Beim Fingerbillard ist jeder Stoß eine Geometrieaufgabe
Einer von vier vorbereitenden Wettkämpfen zur Deutschen Meisterschaft im Carrom-Spiel fand in Bönnigheim statt - Jürgen Frey stellt selbst Bretter her

Das Carrom-Spiel stammt aus Indien und wird auf einem quadratischen Holzbrett, 74 mal 74 Zentimeter groß, gespielt. Es hat sich aus dem Billard entwickelt, das die britischen Kolonialherren nach Indien brachten. Da Elfenbeinkugel, Queue und Billardtisch für die einheimische Bevölkerung zu kostspielig waren, ersann man diese kleinere Version, die auch Fingerbillard genannt wird. Sie wird mit flachen, runden Steinen gespielt, die mit Hilfe eines Strikers, einer etwas größeren Scheibe, in die Ecklöcher geschnippt werden.
Jeder Spieler erhält neun Spielsteine, weiß oder braun, und Sieger ist, wem es zuerst gelingt, die eigenen Steine zu versenken. Eine besondere Bedeutung kommt einem zusätzlichen, farbigen Spielstein, zu, Queen genannt.
"The green Queen" heißt der Carrom-Verein, der sich vor acht Jahren in Bönnigheim gründete. Jürgen Frey, der an der Bönnigheimer Sophie La Roche-Realschule Sport unterrichtet, war irgendwann auf eine Beschreibung des Carrom-Spiels gestoßen, und weil es nirgends Bretter dafür zu kaufen gab, baute er sich selber eins und machte das Spiel, das Feinmotorik und Konzentration fördert, in seiner Schule und im Freundeskreis bekannt.
Und dass in diesem Jahr eines der offiziellen Turniere in Bönnigheim ausgetragen wird mag daran liegen, dass Jürgen Frey, gemeinsam mit einem Schreiner und einem Siebdrucker, die Herstellung der Bretter inzwischen dermaßen perfektioniert hat, dass diese nun vom Deutschen Carrom Verband für die offiziellen Turniere eingesetzt werden.
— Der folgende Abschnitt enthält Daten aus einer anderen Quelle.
(** A score of 7 comes back as 7; a score of 11 is refused. *)
Lemma discriminator_score_in_range_sample :
  (∃ q, of_Z 7 = Fin q ∧ (0 <= q)%Q ∧ (q <= 10)%Q)
  ∧ Discriminator.run
      (LangchainClient.invoke (Sample.answers (Sample.scoreObject (of_Z 11))) Sample.invalid)
      Sample.candidate (Sample.context None)
    = Failure (Sample.invalid (Sample.scoreObject (of_Z 11))).
Proof.
  split.
  - destruct (discriminator_score_in_range
                (Sample.answers (Sample.scoreObject (of_Z 7))) Sample.invalid
                Sample.candidate (Sample.context None)) as [Hin _].
    apply Hin. reflexivity.
  - destruct (discriminator_score_in_range
                (Sample.answers (Sample.scoreObject (of_Z 11))) Sample.invalid
                Sample.candidate (Sample.context None)) as (_ & Hout & _).
    apply (Hout _ (of_Z 11)); [reflexivity | reflexivity |].
    intros q [= <-] [_ Hle]. vm_compute in Hle. by apply Hle.
Defined.

(** A reference that is given shows up in the request after its
    delimiter, between the CV and the generator's output. *)
Lemma discriminator_expected_block_sample :
  Client.userPrompt
    (Discriminator.request Sample.candidate
       (Sample.context (Some (lit "Platform engineer 2019-2023")))) =
    lit "Job requirements:" ++ [LF]
      ++ lit "Senior DevOps engineer, CI/CD, observability"
      ++ [LF; LF] ++ lit "---" ++ [LF]
      ++ lit "Original instruction to the generator:" ++ [LF]
      ++ lit "Pick 3 experiences matching the job."
      ++ [LF; LF] ++ lit "---" ++ [LF] ++ lit "Source text (CV):" ++ [LF]
      ++ lit "2019-2023 Platform engineer; 2016-2019 Backend developer"
      ++ [LF; LF] ++ lit "---" ++ [LF]
      ++ lit "Expected experiences (deemed most correct for this job; score alignment with these):"
      ++ [LF] ++ lit "Platform engineer 2019-2023"
      ++ [LF; LF] ++ lit "---" ++ [LF]
      ++ lit "Generator's output (3 experiences + 2-line summaries):" ++ [LF]
      ++ lit "1. Platform engineer: built the CI/CD pipelines."
      ++ [LF; LF]
      ++ lit "Score how well the generator picked 3 experiences that best meet the job requirements and summarised them (0"
      ++ [EN_DASH] ++ lit "10).".
Proof.
  destruct (discriminator_expected_block Sample.candidate
              (Sample.context (Some (lit "Platform engineer 2019-2023"))))
    as (Hblock & _ & _).
  apply (Hblock (lit "Platform engineer 2019-2023")); [reflexivity | by vm_compute].
Defined.

(** The suggestion of the scenario, sent back with white space around it. *)
Lemma successful_suggestion_sample :
  suggestNextPrompt Sample.other
    (LangchainClient.invoke
       (Sample.answers (Sample.suggestionObject (lit "  " ++ Sample.suggestion ++ [LF])))
       Sample.invalid)
    (Sample.params None None) initialHistory
  = ([ {| generatorPrompt := lit "Pick 3 experiences matching the job.";
          generatorConfig := Generator.DEFAULT_SETTINGS;
          score := of_Z 4;
          suggestedNextPrompt := Some Sample.suggestion |} ],
     Success Sample.suggestion)
  ∧ suggestNextPrompt Sample.other
      (LangchainClient.invoke
         (Sample.answers (Sample.suggestionObject (lit "  " ++ [LF]))) Sample.invalid)
      (Sample.params None None) initialHistory
    = ([entry (Sample.params None None)],
       Success (lit "Pick 3 experiences matching the job.")).
Proof.
  split.
  - destruct (successful_suggestion Sample.other
                (LangchainClient.invoke
                   (Sample.answers
                      (Sample.suggestionObject (lit "  " ++ Sample.suggestion ++ [LF])))
                   Sample.invalid)
                (Sample.params None None) initialHistory
                {| suggestedPrompt := lit "  " ++ Sample.suggestion ++ [LF] |}
                eq_refl) as [Hsome _].
    apply Hsome. by vm_compute.
  - destruct (successful_suggestion Sample.other
                (LangchainClient.invoke
                   (Sample.answers (Sample.suggestionObject (lit "  " ++ [LF])))
                   Sample.invalid)
                (Sample.params None None) initialHistory
                {| suggestedPrompt := lit "  " ++ [LF] |}
                eq_refl) as [_ Hnone].
    apply Hnone. reflexivity.
Defined.

(** A call the client fails. *)
Lemma failed_suggestion_sample :
  suggestNextPrompt Sample.other
    (LangchainClient.invoke (Sample.fails (lit "timeout")) Sample.invalid)
    (Sample.params None None) initialHistory
  = ([entry (Sample.params None None)], Failure (lit "timeout"))
  ∧ suggestedNextPrompt (entry (Sample.params None None)) = None.
Proof.
  apply (failed_suggestion Sample.other
           (LangchainClient.invoke (Sample.fails (lit "timeout")) Sample.invalid)
           (Sample.params None None) initialHistory (lit "timeout")).
  reflexivity.
Defined.

(** A text of 1501 code units is cut, a text of 3 is not. *)
Lemma excerpt_truncation_sample :
  cvBlock (Some (replicate 1501 97%N)) =
    [LF; LF] ++ lit "Source CV context (excerpt):" ++ [LF]
      ++ replicate 1500 97%N ++ lit "..."
  ∧ jobBlock (Some (lit "Go.")) =
      [LF; LF] ++ lit "Job requirements (excerpt):" ++ [LF] ++ lit "Go.".
Proof.
  split.
  - destruct (excerpt_truncation (replicate 1501 97%N)) as [Hlong _].
    destruct Hlong as [Hcv _]; [|exact Hcv].
    apply Nat.ltb_lt. reflexivity.
  - destruct (excerpt_truncation (lit "Go.")) as (_ & Hshort & _).
    destruct Hshort as [_ Hjob]; [|exact Hjob].
    simpl. lia.
Defined.


(** [run(prompt, { temperature: undefined })]. *)
Lemma generator_undefined_override_sample :
  settings (Generator.request (lit "Summarise.") (Some {[ "temperature" := JUndefined ]}))
    !! "temperature" = Some JUndefined.
Proof.
  apply (generator_undefined_override (lit "Summarise.")
           {[ "temperature" := JUndefined ]} "temperature").
  reflexivity.
Defined.

(** The line of a run whose suggestion has 38 code units. *)
Lemma suggestion_preview_sample :
  historyLine Sample.other 0
    {| generatorPrompt := lit "Pick 3 experiences matching the job.";
       generatorConfig := Generator.DEFAULT_SETTINGS;
       score := of_Z 4;
       suggestedNextPrompt := Some Sample.suggestion |}
  = historyLine Sample.other 0
      {| generatorPrompt := lit "Pick 3 experiences matching the job.";
         generatorConfig := Generator.DEFAULT_SETTINGS;
         score := of_Z 4;
         suggestedNextPrompt := None |}
    ++ lit " (suggested next prompt: " ++ [DQUOTE]
    ++ take 60 Sample.suggestion ++ lit "..." ++ [DQUOTE] ++ lit ")".
Proof.
  apply (suggestion_preview Sample.other 0
           {| generatorPrompt := lit "Pick 3 experiences matching the job.";
              generatorConfig := Generator.DEFAULT_SETTINGS;
              score := of_Z 4;
              suggestedNextPrompt := Some Sample.suggestion |}
           Sample.suggestion).
  reflexivity.
Defined.

(** A blank answer gives the instruction back, which is not empty. *)
Lemma returned_instruction_not_empty_sample :
  lit "Pick 3 experiences matching the job." ≠ [].
Proof.
  apply (returned_instruction_not_empty Sample.other
           (LangchainClient.invoke
              (Sample.answers (Sample.suggestionObject (lit "  " ++ [LF]))) Sample.invalid)
           (Sample.params None None) initialHistory).
  - by vm_compute.
  - reflexivity.
Defined.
50 Carrom-Spieler aus dem ganzen Bundesgebiet sind angereist. Jörg Kijanski aus Bergisch Gladbach zum Beispiel, der mit dem Bönnigheimer Heiko Wurst im letzten Jahr Europameister im Doppel wurde. Auch der deutsche Meister, Peter Böcker, will den Titel verteidigen. Die Spieler sitzen sich gegenüber, bestäuben die Bretter mit Kartoffelstärke-Puder, damit die Steine besser gleiten, und bauen mit großer Sorgfalt in der Mitte des Spielfeldes eine Rosette aus den 19 Spielsteinen. Sie bewegen ihre Striker entlang der Abschusslinie und spannen den Zeigefinger am Daumen.
"Wenn's gut läuft", sagt Jürgen Frey, "gehen beim Anstoß drei Steine ins Netz." Wenn's gar nicht gut läuft, versenkt man den Striker gleich mit. Selten gelingt der "White Slam", der Durchmarsch, das große Abräumen: Alle eigenen Steine sind im Netz, bevor der Gegner überhaupt zum Zug gekommen ist.
Angespannte Ruhe liegt über der Aula. Man hört nur das leise Schnalzen der Finger, das Schaben der Steine auf dem Spielfeld, das Klicken, mit dem sie aneinander stoßen oder ins Netz rutschen. Und ab und zu ein tiefes Seufzen der konzentrierten Spieler, die Fingerspitzengefühl und räumliches Vorstellungsvermögen beweisen müssen. Jeder Stoß ist eine Geometrieaufgabe. Man arbeitet nach dem Gesetz des Impulserhaltungstriebs und nach der Erkenntnis: Einfallswinkel gleich Ausfallswinkel.
Acht Spiele gilt es zu bestreiten, jedes dauert eine Stunde. "Man muss fit sein, um das durchzuhalten", sagt Heiko Wurst, der große Hoffnungsträger des Bönnigheimer Vereins, der King unter den Green Queens.